In the pre-recorded video, Skelton detailed that the membrane bio reactor’s design drew inspiration from grain elevators that can be found throughout Montana.
The MBR plant could be completed in two separate phases and located just to the west of the current sequencing batch reaction plant. The first phase would allow the BSCWSD to keep pace with the continued development throughout Big Sky, providing additional single family equivalents to the current thinning total, while a second phase could be implemented in the future when necessary.
“The district doesn’t need all that capacity right now,” said AE2S engineer, Scott Buecker. “When you overbuild a treatment plant, it can be as bad as under building a treatment plant because you have a lot of facilities there that aren’t necessary and so you’re mothballing them, trying to figure out how to preserve them.”
Referring to the timeline of events Jungwirth said that a final design would likely be completed in September of 2020, followed by the bidding process in October. Construction would then begin by the end of the year and continue through mid-2022.
Jungwirth confirmed that the project cost remains around $35 million even as the economy flexes due to COVID-19. If the 1 percent resort tax increase vote passes, 60 percent, or up to $27 million, of the $35 million WRRF expansion would be covered by resort tax revenue.
“That’s still approximately where we are. It depends on the cost of concrete and the construction economy, which is also anybody’s guess right now with COVID” Bucker said. He added that the plan is to update the project’s estimated cost at least twice before the bidding process were to occur, taking into account other area bids such as the Big Sky Community Organization’s Community Center project. “So, if you look at the remaining SFE’s on the books, if [the BSCWSD] grew at the rate they were growing before COVID, we need this plant online in 2022,” he said.
If passed, the 1 percent resort tax increase would go into effect starting July 1 of this year, and cover 100 percent, or $12 million, for the construction of a lift station, force main and a disposal return pipe to the canyon area. The money would be made available for the aforementioned project, but wouldn’t proceed until the canyon area has formed their own water and sewer district.

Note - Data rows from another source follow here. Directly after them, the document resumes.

(** A table of names and passwords.  The column's collation decides which names
    are one, [collate], and [stored] is how a password is read back (a CHAR
    column drops trailing blanks; both are the identity for binary VARCHAR
    columns).  A query fails or not, and a failed one changes nothing; the
    result of a select that did not fail may still be lost, which
    [mysql_store_result] tells by null; an insert adds the row of a new name. *)
Class UserTable (DB : Type) `{MySQL DB} := {
  collate : bytes -> bytes;
  stored : bytes -> bytes;
  users : DB -> gmap bytes bytes;
  users_no_nul d n pw : users d !! n = Some pw -> c_str pw = pw;
  select_answer c name d : sql_text name ->
    exists failed d1 res d2, mysql_query c (select_order name) d = (failed, d1) /\ users d1 = users d /\
      mysql_store_result c d1 = (res, d2) /\
      (failed = false -> users d2 = users d /\ forall rows, res = Some rows -> lists (users d !! collate name) rows);
  insert_answer c name pwd d : sql_text name -> sql_text pwd -> users d !! collate name = None ->
    exists failed d1, mysql_query c (insert_order name pwd) d = (failed, d1) /\
      users d1 = if failed : bool then users d else <[collate name := stored pwd]> (users d)
}.

Section accounts.
Context {DB : Type} `{!MySQL DB}.
Implicit Types (e : env DB).

(** What becomes of the select: its rows come, it fails, or they are lost. *)
Inductive selected : Type := Rows | Failed | Lost.

Definition select_outcome (c : nat) (name : bytes) (d : DB) : selected :=
  let '(failed, d1) := mysql_query c (select_order name) d in
  if failed then Failed else match (mysql_store_result c d1).1 with Some _ => Rows | None => Lost end.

The agreement between the Big Sky Resort Tax Area District board and the BSCWSD board also allocates 500 SFE’s for workforce housing to help address the community’s employee housing shortage.
Ballots were mailed to registered voters within the BSCWSD boundary on April 17. Voters are encouraged to postmark their returning ballots by April 28 to accommodate for shipping time, or drop them off at the Gallatin County Courthouse by 8 p.m. on May 5.